Work order: Which lines of the listing below contain the word "keeps"? Copy each of them.

Supplied records:
========================
(* ===== verification/PostgresRefinement.v ===== *)
(** * Each method of the PostgreSQL store implements its port

    On values the server keeps as they are given, with the connection up and no
    random key taken twice, a call does what the ports document; otherwise it
    may fail, as an outage. *)

From S2P Require Import Prelude GoTime Errors Entity Ports Contract ContractFacts Sql Postgres PostgresFacts.

Section refinement.
Context `{PgTypes, ScanOrder, Driver, ServerClock}.
Implicit Types (D : rowset) (env : callenv).

(** ** The values a call sends *)

Definition user_row (now : time) (u : User) : users_row :=
  mkUsersRow (user_ID u) (if negb (strEq (user_Email u) "") then Some (user_Email u) else None)
    (user_Roles u) (stamp (user_CreatedAt u) now) (stamp (user_UpdatedAt u) now).

(** [P] holds of every value of the call and the conversion the server reads
    it with. *)
Definition inputs (P : forall A, (A -> option A) -> A -> Prop) env {X} (c : storeE X) : Prop :=
  let now := ce_now env in
  let text := P _ (text_in None) in
  match c with
  | Create u => P _ column_in (user_row now u)
  | GetByID id | Delete id | ListPATs id | ListOAuthIdentities id | ListWalletIdentities id
  | GetPasswordHash id => P _ uuid_in id
  | GetByEmail s | GetRefreshToken s | RevokeTokens s | GetRefreshFamily s | GetPAT s
  | GetChallenge s | DeleteChallenge s => text s
  | SaveRefreshToken t => P _ column_in (as_issued (stamp_token now t)) /\ text (rt_Parent t)
  | RotateRefreshToken h t | TouchPAT h t => text h /\ P _ timestamptz_in t
  | SavePAT p => P _ column_in (stamp_pat now p)
  | SavePATLimited p _ t =>
      P _ uuid_in (pat_UserID p) /\ P _ timestamptz_in t /\ P _ column_in (stamp_pat now p)
  | DeletePAT uid id => P _ uuid_in id /\ P _ uuid_in uid
  | SaveOAuthIdentity i => P _ column_in (stamp_oauth now i)
  | SaveWalletIdentity i => P _ column_in (stamp_wallet now i)
  | GetOAuthIdentity s t | GetWalletIdentity s t => text s /\ text t
  | SaveChallenge ch => P _ column_in (stamp_challenge now ch)
  | SavePasswordHash uid h => P _ column_in (mkCredentialsRow uid h (server_now env) (server_now env))
  end.

(** The server keeps the value as it is or refuses it: a uuid in canonical
    text, an instant in whole microseconds. *)
Definition kept A (f : A -> option A) (a : A) : Prop := f a = Some a \/ f a = None.
Definition taken_as_is A (f : A -> option A) (a : A) : Prop := f a = Some a.

Definition representable env {X} (c : storeE X) : Prop := inputs kept env c.
Definition accepted env {X} (c : storeE X) : Prop := inputs taken_as_is env c.

(** A random key that is already in the table. *)
Definition collision {X} (c : storeE X) (a : db) : Prop :=
  match c with
  | SaveRefreshToken t => is_Some (d_tokens a !! rt_Hash t)
  | SaveChallenge ch => is_Some (d_challenges a !! ch_Nonce ch)
  | _ => False
  end.

(** Why a call may fail although the ports say it should not. *)
Definition mishap env {X} (c : storeE X) (a : db) : Prop :=
  (exists n failure, driver (ce_seed env) n = Some failure) \/ ~ accepted env c \/ collision c a.

(** A database can be unavailable, and goes by the clock of its server. *)
Definition pg_backend : Backend := {| outages := true; store_now := server_now |}.
#[local] Existing Instance pg_backend.

Definition outcome {X} (c : storeE X) env D (x : X) D' : Prop :=
  pg_inv D' /\
  (port_spec c env (pg_view D) x (pg_view D') \/
   mishap env c (pg_view D) /\ outage c x /\ outage_effect c env (pg_view D) (pg_view D')).

(** ** Methods of one statement *)

(** What a statement has to do for the method that ends with it. *)
Definition answers {X A} (c : storeE X) env D (f : dbres (list A) -> X) (r : dbres (list A)) D' : Prop :=
  pg_inv D' /\
  (port_spec c env (pg_view D) (f r) (pg_view D') \/
   mishap env c (pg_view D) /\ outage c (f r) /\ D' = D).

Lemma driver_mishap {X} (c : storeE X) env a n failure :
  driver (ce_seed env) n = Some failure -> mishap env c a.
Proof. intros Hd. left. eauto. Qed.

Lemma single_statement {X A} (c : storeE X) env D n (q : query A) (f : dbres (list A) -> X) :
  (let '(r, D') := exec (server_now env) (ce_seed env + n) q D in answers c env D f r D') ->
  (forall text, outage c (f (Bad (ConnError text)))) -> pg_inv D ->
  let '(x, conn) := run_sql env (Send (Query q) (fun r => Done (f r))) n (mkConn D Idle) in
  outcome c env D x (committed conn).
Proof.
  intros Hq Hout Hinv. cbn. unfold send_query. destruct (driver _ _) as [[applied text]|] eqn:Ed; cbn.
  - destruct applied; cbn.
    + destruct (exec _ _ _ _) as [r D']. destruct Hq as [Hi Hq]. split; [done|]. right.
      split; [by eapply driver_mishap|]. split; [apply Hout|].
      destruct Hq as [Hp|(_ & _ & ->)]; [right; left; eauto|by left].
    + split; [done|]. right. split; [by eapply driver_mishap|]. split; [apply Hout|by left].
  - destruct (exec _ _ _ _) as [r D']. cbn. destruct Hq as [Hi [Hp|(? & ? & ->)]]; (split; [done|]); [by left|].
    right. split_and!; [done..|by left].
Qed.
(* ===== verification/PostgresTheorems.v ===== *)
(** * Guarantees of the PostgreSQL store

    The store implements the documented ports on every set of well-formed
    tables; as an implementation of the contract, on a server that keeps every
    value as it is given, it stands wherever the in-memory store does.  At the
    end, a server whose connection may break is run. *)

From S2P Require Import Prelude GoTime Errors Entity Ports Contract ContractFacts Histories Sql Postgres PostgresFacts PostgresRefinement.

Section theorems.
Context `{PgTypes, ScanOrder, Driver, ServerClock}.
#[local] Existing Instance pg_backend.

(** C2. The PostgreSQL store implements its ports: a call with values the
    server keeps as they are or refuses, on tables that satisfy their
    constraints, leaves such tables and does what auth/ports.go documents; or
    else it reports an infrastructure failure, for a reason - a statement failed,
    a value was refused, a random key was taken - and its effect is none, the
    documented one, or the sweep that precedes saving a challenge.  The challenges
    that go when one is saved are those expired by the server's clock. *)
Theorem postgres_implements_ports {X} (c : storeE X) env D x D' :
  pg_inv D -> representable env c -> pg_call c env D = (x, D') ->
  pg_inv D' /\
  (port_spec c env (pg_view D) x (pg_view D') \/
   mishap env c (pg_view D) /\ outage c x /\ outage_effect c env (pg_view D) (pg_view D')).
Proof.
  intros Hinv Hr Hc. pose proof (postgres_refines c env D Hinv Hr) as Ho. rewrite Hc in Ho. exact Ho.
Qed.

(** With the connection up, values the server accepts and a fresh random
    key, the PostgreSQL store never fails for a reason of its own: it does
    exactly what the ports document. *)
Theorem postgres_healthy {X} (c : storeE X) env D x D' :
  pg_inv D -> accepted env c -> (forall n, driver (ce_seed env) n = None) -> ~ collision c (pg_view D) ->
  pg_call c env D = (x, D') ->
  pg_inv D' /\ port_spec c env (pg_view D) x (pg_view D').
Proof.
  intros Hinv Ha Hd Hn Hc.
  assert (representable env c) as Hr by (destruct c; cbn in *; unfold kept, taken_as_is in *; tauto).
  pose proof (postgres_refines c env D Hinv Hr) as Ho. rewrite Hc in Ho.
  destruct Ho as [Hi [Hp|([(n & f & Hf)|[?|?]] & _)]]; [done| |done..]. by rewrite Hd in Hf.
Qed.
End theorems.

(** ** The contract *)

(** The server keeps every value as it is given or refuses it. *)
Class Lossless `{PgTypes} : Prop := {
  uuid_kept : forall s, kept _ uuid_in s;
  text_kept : forall n s, kept _ (text_in n) s;
  timestamptz_kept : forall t, kept _ timestamptz_in t
}.

Section contract.
Context `{PgTypes, !Lossless}.

Lemma option_kept {A} (f : A -> option A) (x : option A) :
  (forall a, kept _ f a) -> option_in f x = Some x \/ option_in f x = None.
Proof. intros Hf. destruct x as [a|]; [|by left]. cbn. by destruct (Hf a) as [-> | ->]; [left|right]. Qed.

Lemma list_kept {A} (f : A -> option A) (l : list A) :
  (forall a, kept _ f a) -> mapM f l = Some l \/ mapM f l = None.
Proof.
  intros Hf. induction l as [|a l IH]; [by left|]. cbn.
  destruct (Hf a) as [-> | ->]; [|by right]. cbn. by destruct IH as [-> | ->]; [left|right].
Qed.

(** One column after the other. *)
Ltac kept_columns :=
  repeat match goal with
  | |- context [uuid_in ?s] => destruct (uuid_kept s) as [-> | ->]; [|by right]; cbn
  | |- context [text_in ?n ?s] => destruct (text_kept n s) as [-> | ->]; [|by right]; cbn
  | |- context [timestamptz_in ?t] => destruct (timestamptz_kept t) as [-> | ->]; [|by right]; cbn
  | |- context [option_in (text_in ?n) ?x] =>
      destruct (option_kept (text_in n) x (text_kept n)) as [-> | ->]; [|by right]; cbn
  | |- context [option_in timestamptz_in ?x] =>
      destruct (option_kept timestamptz_in x timestamptz_kept) as [-> | ->]; [|by right]; cbn
  | |- context [mapM (text_in ?n) ?l] =>
      destruct (list_kept (text_in n) l (text_kept n)) as [-> | ->]; [|by right]; cbn
  end.
Ltac kept_row a := destruct a; unfold kept, column_in; cbn; kept_columns; by left.

Lemma users_kept (a : users_row) : kept _ column_in a.
Proof. kept_row a. Qed.
Lemma credentials_kept (a : local_credentials_row) : kept _ column_in a.
Proof. kept_row a. Qed.
Lemma tokens_kept (a : RefreshToken) : kept _ column_in a.
Proof. kept_row a. Qed.
Lemma pats_kept (a : PersonalAccessToken) : kept _ column_in a.
Proof. kept_row a. Qed.
Lemma oauth_kept (a : OAuthIdentity) : kept _ column_in a.
Proof. kept_row a. Qed.
Lemma wallets_kept (a : WalletIdentity) : kept _ column_in a.
Proof. kept_row a. Qed.
Lemma challenges_kept (a : Challenge) : kept _ column_in a.
Proof. kept_row a. Qed.

Context `{ScanOrder, Driver, ServerClock}.

Lemma lossless_representable {X} (c : storeE X) env : representable env c.
Proof.
  destruct c; cbn; split_and?;
    auto using uuid_kept, text_kept, timestamptz_kept, users_kept, credentials_kept, tokens_kept,
      pats_kept, oauth_kept, wallets_kept, challenges_kept.
Qed.

Lemma pg_contract_ok {X} (c : storeE X) env D :
  pg_inv D ->
  let '(x, D') := pg_call c env D in
  pg_inv D' /\ contract (H := pg_backend) c env (pg_view D) x (pg_view D').
Proof.
  intros Hinv. pose proof (postgres_refines c env D Hinv (lossless_representable c env)) as Ho.
  destruct (pg_call c env D) as [x D']. destruct Ho as [Hi [Hp|(_ & Ho & He)]]; (split; [done|]); [by left|by right].
Qed.

#[export] Instance pg_contract : StoreContract rowset := {|
  sc_backend := pg_backend; sc_view := pg_view; sc_inv := pg_inv;
  sc_ok := pg_view_ok; sc_call := fun X c env D => pg_contract_ok c env D
|}.
End contract.

(** ** A server at work *)

Module PlainServer.
(** Texts of any length but the column's, no empty uuid, any instant; rows are
    returned in the order of their keys. *)
#[export] Instance plain_types : PgTypes := {|
  uuid_in s := if strEq s "" then None else Some s;
  text_in n s := match n with
                 | Some n => if (String.length s <=? n)%nat then Some s else None
                 | None => Some s
                 end;
  timestamptz_in t := Some t
|}.

#[export] Instance plain_lossless : Lossless.
Proof.
  split; unfold kept; intros; cbn; [|destruct n; [|by left]|by left]; case_match; auto.
Qed.

#[export, refine] Instance key_order : ScanOrder := {| scan A n l := l |}.
Proof. done. Defined.

(** A connection that is lost at the 5th statement of the call numbered 7, the
    statement having gone through. *)
#[export] Instance flaky : Driver := fun seed n =>
  if ((seed =? 7) && (n =? 5))%nat then Some (true, "connection reset by peer") else None.
#[export] Instance clock : ServerClock := ce_now.
End PlainServer.

Module Example.
Import PlainServer.

Definition at_ (t : time) (seed : nat) : callenv := mkCallenv t seed.
Definition alice : User := mkUser "u1" "alice@example.com" ["admin"] 0 0.
Definition root : RefreshToken := mkRefreshToken "r" "u1" "" 1000 10 false None None.
Definition pat (hash : string) : PersonalAccessToken := mkPAT hash hash "u1" "ci" ["read"] None None 30.

Definition do_ {X} (c : storeE X) (env : callenv) (D : rowset) : rowset := (pg_call c env D).2.

Definition signed_up : rowset := do_ (SaveRefreshToken root) (at_ 10 1) (do_ (Create alice) (at_ 5 0) ∅).

Lemma do_inv {X} (c : storeE X) env D : pg_inv D -> pg_inv (do_ c env D).
Proof.
  intros Hinv. unfold do_. pose proof (pg_contract_ok c env D Hinv) as Hc.
  by destruct (pg_call c env D) as [x D'], Hc.
Qed.

Lemma tables_signed_up_inv : pg_inv signed_up.
Proof. apply do_inv, do_inv, pg_inv_empty. Qed.

(** The commit of a new access token goes through, its answer does not. *)
Definition saving : storeE (res PersonalAccessToken) := SavePATLimited (pat "p1") 2 30.

Lemma postgres_implements_ports_witness :
  let D' := do_ saving (at_ 30 7) signed_up in
  d_pats (pg_view D') !! "p1" = Some (pat "p1") /\
  (pg_inv D' /\
   (port_spec saving (at_ 30 7) (pg_view signed_up)
      (Err (wrap "commit" (pg_error (ConnError "connection reset by peer")))) (pg_view D') \/
    mishap (at_ 30 7) saving (pg_view signed_up) /\
    outage saving (Err (wrap "commit" (pg_error (ConnError "connection reset by peer")))) /\
    outage_effect saving (at_ 30 7) (pg_view signed_up) (pg_view D'))).
Proof.
  split; [vm_compute; reflexivity|].
  apply (postgres_implements_ports saving (at_ 30 7) signed_up _ _ tables_signed_up_inv).
  - apply lossless_representable.
  - vm_compute. reflexivity.
Defined.

Lemma postgres_healthy_witness :
  let D' := do_ (RevokeTokens "r") (at_ 40 3) signed_up in
  (rt_EndedAt <$> d_tokens (pg_view D') !! "r") = Some (Some 40) /\
  (pg_inv D' /\
   port_spec (RevokeTokens "r") (at_ 40 3) (pg_view signed_up) (Ok tt) (pg_view D')).
Proof.
  split; [vm_compute; reflexivity|].
  apply (postgres_healthy (RevokeTokens "r") (at_ 40 3) signed_up _ _ tables_signed_up_inv).
  - vm_compute. reflexivity.
  - done.
  - exact (fun H => H).
  - vm_compute. reflexivity.
Defined.
End Example.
========================
Task answer:
    On values the server keeps as they are given, with the connection up and no
(** The server keeps the value as it is or refuses it: a uuid in canonical
    tables; as an implementation of the contract, on a server that keeps every
    server keeps as they are or refuses, on tables that satisfy their
(** The server keeps every value as it is given or refuses it. *)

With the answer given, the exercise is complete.